* **INFORMATION SHOWN**

(** ** The parts of the math and geometry libraries taken as parameters

    [length], [dot], [cross], division of a vector by a scalar and every
    quaternion operation are declared in the missing [madrona/math.hpp];
    [doSAT] and [doSATPlane] in the missing geometry sources.  The code
    below is embedded over any implementation of them. *)
Class MathOps := {
  v3_div : Vector3 -> float -> Vector3;        (* [v / s] *)
  v3_length : Vector3 -> float;                (* [v.length()] *)
  dot : Vector3 -> Vector3 -> float;
  cross : Vector3 -> Vector3 -> Vector3;
  rotateVec : Quat -> Vector3 -> Vector3;      (* [q.rotateVec(v)] *)
  quat_inv : Quat -> Quat;                     (* [q.inv()] *)
  quat_mul : Quat -> Quat -> Quat;             (* [a * b] *)
  quat_add : Quat -> Quat -> Quat;
  quat_sub : Quat -> Quat -> Quat;
  quat_normalize : Quat -> Quat;
  fromAngularVec : Vector3 -> Quat;            (* [Quat::fromAngularVec] *)
}.

Class SATOps := {
  doSAT : CollisionMesh -> CollisionMesh -> Manifold;
  doSATPlane : Plane -> CollisionMesh -> Manifold;
}.

Section Physics.

Context {M : MathOps} {G : SATOps}.

(** ** [SolverData::SolverData] *)

Definition SolverData_init (max_contacts_per_step : Z) (delta_t : float)
    (num_substeps : Z) (gravity : Vector3) : SolverData :=
  let h := (delta_t / F32.of_Z num_substeps)%f32 in
  let gMagnitude := v3_length gravity in
  {| contacts := replicate (Z.to_nat max_contacts_per_step) uninit_contact;
     numContacts := 0;
     maxContacts := max_contacts_per_step;
     deltaT := delta_t;
     h := h;
     g := gravity;
     gMagnitude := gMagnitude;
     restitutionThreshold := (F32.two * gMagnitude * h)%f32 |}.

(** ** Narrowphase ([narrowphase::runNarrowphase]) *)

(** The enumerators of [NarrowphaseTest]. *)
Definition SphereSphere : Z := 1.
Definition HullHull : Z := 2.
Definition SphereHull : Z := 3.
Definition PlanePlane : Z := 4.
Definition SpherePlane : Z := 5.
Definition HullPlane : Z := 6.

(** [solver.addContacts({{ ... }})] on the singleton held by the context. *)
Definition ctx_addContacts (ctx : Context) (added : list Contact)
  : outcome Context :=
  let* s := addContacts (ctx_solver ctx) added in
  Done (set_solver ctx s).

(** [case NarrowphaseTest::SphereSphere] *)
Definition narrowphaseSphereSphere (ctx : Context)
    (candidate_collision : CandidateCollision)
    (a_entity b_entity : Entity) (a_prim b_prim : CollisionPrimitive)
    (a_pos b_pos : Vector3) : outcome Context :=
  let a_radius := sphere_radius a_prim in
  let b_radius := sphere_radius b_prim in
  let to_b := v3_sub b_pos a_pos in
  let dist := v3_length to_b in
  if (F32.zero <? dist)%f32 && (dist <? a_radius + b_radius)%f32 then
    let mid := v3_div to_b F32.two in
    let to_b_normal := v3_div to_b dist in
    let* ctx := ctx_addContacts ctx
      [ {| ref := a_entity;
           alt := b_entity;
           points := [ makeVector4 (v3_add a_pos mid) (dist / F32.two)%f32;
                       v4_zero; v4_zero; v4_zero ];
           numPoints := 1;
           normal := to_b_normal;
           lambdaN := F32.zero |} ] in
    Done (add_event ctx
            {| event_a := cand_a candidate_collision;
               event_b := cand_b candidate_collision |})
  else Done ctx.

(** [case NarrowphaseTest::SpherePlane] *)
Definition narrowphaseSpherePlane (ctx : Context)
    (a_entity b_entity : Entity) (a_prim b_prim : CollisionPrimitive)
    (a_pos b_pos : Vector3) : outcome Context :=
  let sphere_radius := sphere_radius a_prim in
  let b_rot := ctx_Rotation ctx !!! b_entity in
  let base_normal := mkVector3 F32.zero F32.zero F32.one in
  let plane_normal := rotateVec b_rot base_normal in
  let d := dot plane_normal b_pos in
  let t := (dot plane_normal a_pos - d)%f32 in
  if (t <? sphere_radius)%f32 then
    ctx_addContacts ctx
      [ {| ref := a_entity;
           alt := b_entity;
           points := [ makeVector4
                         (v3_add a_pos (v3_mulf plane_normal sphere_radius)) t;
                       v4_zero; v4_zero; v4_zero ];
           numPoints := 1;
           normal := plane_normal;
           lambdaN := F32.zero |} ]
  else Done ctx.

(** The lambda [transformVertex] of the hull branches. *)
Definition transformVertex (ctx : Context) (v : Vector3) (e : Entity)
  : Vector3 :=
  let e_scale := ctx_Scale ctx !!! e in
  let e_rotation := ctx_Rotation ctx !!! e in
  let e_position := ctx_Position ctx !!! e in
  v3_add e_position (rotateVec e_rotation (v3_mul e_scale v)).

(** Filling of a [geometry::CollisionMesh]: the count is read from the
    mesh, then the loop stores [transformVertex(hEdge.vertex(v), e)] for
    [v = 0 .. vertexCount - 1]. *)
Definition buildCollisionMesh (ctx : Context) (hEdge : HalfEdgeMesh)
    (e : Entity) (e_pos : Vector3) : CollisionMesh :=
  let vertexCount := getVertexCount hEdge in
  {| halfEdgeMesh := hEdge;
     vertexCount := vertexCount;
     vertices :=
       map (fun v : nat => transformVertex ctx (vertex hEdge (Z.of_nat v)) e)
           (seq 0 (Z.to_nat vertexCount));
     center := e_pos |}.
Lemma finish_valid (q t : Z) :
  q <= 2 ^ 53 -> -1074 <= t -> (t = -1074 \/ 2 ^ 52 <= q) ->
  JS.valid (JS.finish q t) = true.
Proof.
  intros Hq Ht Hn. unfold JS.finish.
  destruct q as [ | p | p]; try reflexivity.
  destruct (Z.pos p =? 2 ^ 53) eqn:E53.
  - destruct (t + 1 <=? JS.emax - JS.prec) eqn:Et; [ | reflexivity ].
    apply Z.leb_le in Et. unfold JS.emax, JS.prec in Et.
    apply valid_finite_iff. change (Z.log2 (Z.pos (Z.to_pos (2 ^ 52)))) with 52.
    lia.
  - destruct (t <=? JS.emax - JS.prec) eqn:Et; [ | reflexivity ].
    apply Z.leb_le in Et. unfold JS.emax, JS.prec in Et.
    apply Z.eqb_neq in E53.
    apply valid_finite_iff.
    assert (Hlt : Z.pos p < 2 ^ 53) by lia.
    assert (Hlog : Z.log2 (Z.pos p) < 53) by (apply Z.log2_lt_pow2; lia).
    destruct Hn as [-> | Hn].
    + lia.
    + assert (52 <= Z.log2 (Z.pos p)) by (apply Z.log2_le_pow2; lia).
      lia.
Qed.

Lemma round_ratio_valid (a b : Z) :
  0 < a -> 0 < b -> JS.valid (JS.round_ratio a b) = true.
Proof.
  intros Ha Hb. unfold JS.round_ratio.
  destruct (ilog2_ratio_spec a b Ha Hb) as [HL HU].
  set (L := JS.ilog2_ratio a b) in *.
  set (t := Z.max (L - 52) (-1074)).
  pose proof (pow2_num_pos t) as N. pose proof (pow2_den_pos t) as D.
  assert (Hup : a * JS.pow2_den t < 2 ^ 53 * (b * JS.pow2_num t)).
  { apply Z.nle_gt. intros C.
    apply (ge_pow2_shift a b t 53 Ha Hb ltac:(lia)) in C.
    replace (t + 53) with ((L + 1) + (t + 52 - L)) in C by ring.
    apply ge_pow2_mono in C; [ congruence | lia .. ]. }
  destruct (Z_le_gt_dec (-1074) (L - 52)) as [Hn | Hs].
  - assert (Hlow : 2 ^ 52 * (b * JS.pow2_num t) <= a * JS.pow2_den t).
    { apply (ge_pow2_shift a b t 52 Ha Hb ltac:(lia)).
      replace (t + 52) with L by lia. exact HL. }
    pose proof (nearest_even_bounds (a * JS.pow2_den t) (b * JS.pow2_num t)
                  (2 ^ 52) (2 ^ 53) ltac:(nia) ltac:(lia) ltac:(lia)) as B.
    apply finish_valid; lia.
  - pose proof (nearest_even_bounds (a * JS.pow2_den t) (b * JS.pow2_num t)
                  0 (2 ^ 53) ltac:(nia) ltac:(nia) ltac:(lia)) as B.
    apply finish_valid; lia.
Qed.

(** Rounding a representable value gives the number itself. *)
Lemma round_ratio_exact (m : positive) (e : Z) :
  JS.valid (S754_finite false m e) = true ->
  JS.round_ratio (Zpos m * JS.pow2_num e) (JS.pow2_den e)
  = S754_finite false m e.
Proof.
  intros Hv. apply valid_finite_iff in Hv as [Hcan Hmax].
  pose proof (pow2_num_pos e) as N. pose proof (pow2_den_pos e) as D.
  pose proof (Z.log2_spec (Zpos m) ltac:(lia)) as [Lm Um].
  pose proof (Z.log2_nonneg (Zpos m)) as Nm.
  set (lm := Z.log2 (Zpos m)) in *.
  assert (HL : JS.ilog2_ratio (Zpos m * JS.pow2_num e) (JS.pow2_den e)
               = e + lm).
  { apply (is_ilog2_unique (Zpos m * JS.pow2_num e) (JS.pow2_den e));
      [ nia | lia | apply ilog2_ratio_spec; nia | ].
    split.
    - apply (ge_pow2_shift _ _ e lm); [ nia | lia | lia | ]. nia.
    - destruct (JS.ge_pow2 (Z.pos m * JS.pow2_num e) (JS.pow2_den e) (e + lm + 1))
        eqn:G; [ | reflexivity ].
      replace (e + lm + 1) with (e + (lm + 1)) in G by ring.
      apply (ge_pow2_shift _ _ e (lm + 1)) in G; [ | nia | lia | lia ].
      rewrite <- Z.add_1_r in Um. nia. }
  unfold JS.round_ratio. rewrite HL.
  replace (Z.max (e + lm - 52) (-1074)) with e by lia.
  unfold JS.nearest_even.
  replace (Z.pos m * JS.pow2_num e * JS.pow2_den e)
    with (Zpos m * (JS.pow2_den e * JS.pow2_num e)) by ring.
  rewrite Z.div_mul by nia. rewrite Z.mod_mul by nia.
  assert (Hc : (2 * 0 ?= JS.pow2_den e * JS.pow2_num e) = Lt).
  { apply Z.compare_lt_iff. nia. }
  rewrite Hc. unfold JS.finish.
  assert (Hlt : Zpos m < 2 ^ 53).
  { apply Z.lt_le_trans with (2 ^ Z.succ lm); [ exact Um | ].
    apply Z.pow_le_mono_r; lia. }
  destruct (Z.pos m =? 2 ^ 53) eqn:E53; [ apply Z.eqb_eq in E53; lia | ].
  unfold JS.emax, JS.prec.
  destruct (e <=? 1024 - 53) eqn:Ee; [ reflexivity | apply Z.leb_gt in Ee; lia ].
Qed.

(** ** [parseFloat] returns canonical numbers *)

Lemma dec_to_number_valid (M E : Z) : JS.valid (JS.dec_to_number M E) = true.
Proof.
  unfold JS.dec_to_number.
  destruct (M <=? 0) eqn:HM; [ reflexivity | ]. apply Z.leb_gt in HM.
  destruct (0 <=? E) eqn:HE.
  - apply Z.leb_le in HE. apply round_ratio_valid; [ | lia ].
    pose proof (Z.pow_pos_nonneg 10 E ltac:(lia) HE). nia.
  - apply Z.leb_gt in HE. apply round_ratio_valid; [ lia | ].
    apply Z.pow_pos_nonneg; lia.
Qed.

Lemma parse_unsigned_valid (cs : list ascii) (x : JS.number) :
  JS.parse_unsigned cs = Some x -> JS.valid x = true.
Proof.
  unfold JS.parse_unsigned.
  destruct (JS.starts_with _ cs); [ intros [= <-]; reflexivity | ].
  destruct (JS.scan_digits 0 0 cs) as [[m1 c1] r1].
  destruct r1 as [ | c r2].
  - destruct (c1 =? 0); [ discriminate | ].
    intros [= <-]. apply dec_to_number_valid.
  - destruct (JS.ascii_eqb c ".").
    + destruct (JS.scan_digits m1 0 r2) as [[m2 c2] r3].
      destruct ((c1 =? 0) && (c2 =? 0)); [ discriminate | ].
      intros [= <-]. apply dec_to_number_valid.
    + destruct (c1 =? 0); [ discriminate | ].
      intros [= <-]. apply dec_to_number_valid.
Qed.

Lemma SFopp_valid (x : JS.number) : JS.valid x = true -> JS.valid (SFopp x) = true.
Proof. destruct x; cbn; auto. Qed.

Lemma parse_chars_valid (cs : list ascii) : JS.valid (JS.parse_chars cs) = true.
Proof.
  unfold JS.parse_chars.
  destruct (JS.trim_start cs) as [ | c t']; [ reflexivity | ].
  destruct (JS.ascii_eqb c "-").
  - destruct (JS.parse_unsigned t') as [x | ] eqn:E; [ | reflexivity ].
    apply SFopp_valid. apply (parse_unsigned_valid _ _ E).
  - destruct (JS.ascii_eqb c "+").
    + destruct (JS.parse_unsigned t') as [x | ] eqn:E; [ | reflexivity ].
      apply (parse_unsigned_valid _ _ E).
    + destruct (JS.parse_unsigned (c :: t')) as [x | ] eqn:E; [ | reflexivity ].
      apply (parse_unsigned_valid _ _ E).
Qed.

Lemma parseFloat_valid (s : string) : JS.valid (JS.parseFloat s) = true.
Proof. apply parse_chars_valid. Qed.

(** ** [Math.ceil] *)

Lemma of_pos_canonical (s : bool) (p : positive) :
  Z.log2 (Zpos p) <= 52 ->
  JS.valid (JS.of_pos s p) = true /\ integral (JS.of_pos s p).
Proof.
  intros Hl. unfold JS.of_pos, JS.prec.
  pose proof (Z.log2_nonneg (Zpos p)) as Hn.
  set (sh := 53 - Z.log2 (Zpos p) - 1).
  assert (Hsh : 0 <= sh <= 52) by lia.
  rewrite Z.shiftl_mul_pow2 by lia.
  pose proof (Z.pow_pos_nonneg 2 sh ltac:(lia) ltac:(lia)) as Hp.
  assert (Hid : Zpos (Z.to_pos (Zpos p * 2 ^ sh)) = Zpos p * 2 ^ sh).
  { apply Z2Pos.id. nia. }
  split.
  - apply valid_finite_iff. rewrite Hid, Z.log2_mul_pow2 by lia. lia.
  - unfold integral, JS.ceil.
    destruct (0 <=? - sh); [ reflexivity | ].
    rewrite Z.opp_involutive, Hid, Z.mod_mul by lia. reflexivity.
Qed.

* **YOUR ASSIGNMENT**
In the data above, find the line that contains "quat_normalize : Quat -> Quat;", then reproduce exactly every line from the first line through that line.

* **TASK RESPONSE**
(** ** The parts of the math and geometry libraries taken as parameters

    [length], [dot], [cross], division of a vector by a scalar and every
    quaternion operation are declared in the missing [madrona/math.hpp];
    [doSAT] and [doSATPlane] in the missing geometry sources.  The code
    below is embedded over any implementation of them. *)
Class MathOps := {
  v3_div : Vector3 -> float -> Vector3;        (* [v / s] *)
  v3_length : Vector3 -> float;                (* [v.length()] *)
  dot : Vector3 -> Vector3 -> float;
  cross : Vector3 -> Vector3 -> Vector3;
  rotateVec : Quat -> Vector3 -> Vector3;      (* [q.rotateVec(v)] *)
  quat_inv : Quat -> Quat;                     (* [q.inv()] *)
  quat_mul : Quat -> Quat -> Quat;             (* [a * b] *)
  quat_add : Quat -> Quat -> Quat;
  quat_sub : Quat -> Quat -> Quat;
  quat_normalize : Quat -> Quat;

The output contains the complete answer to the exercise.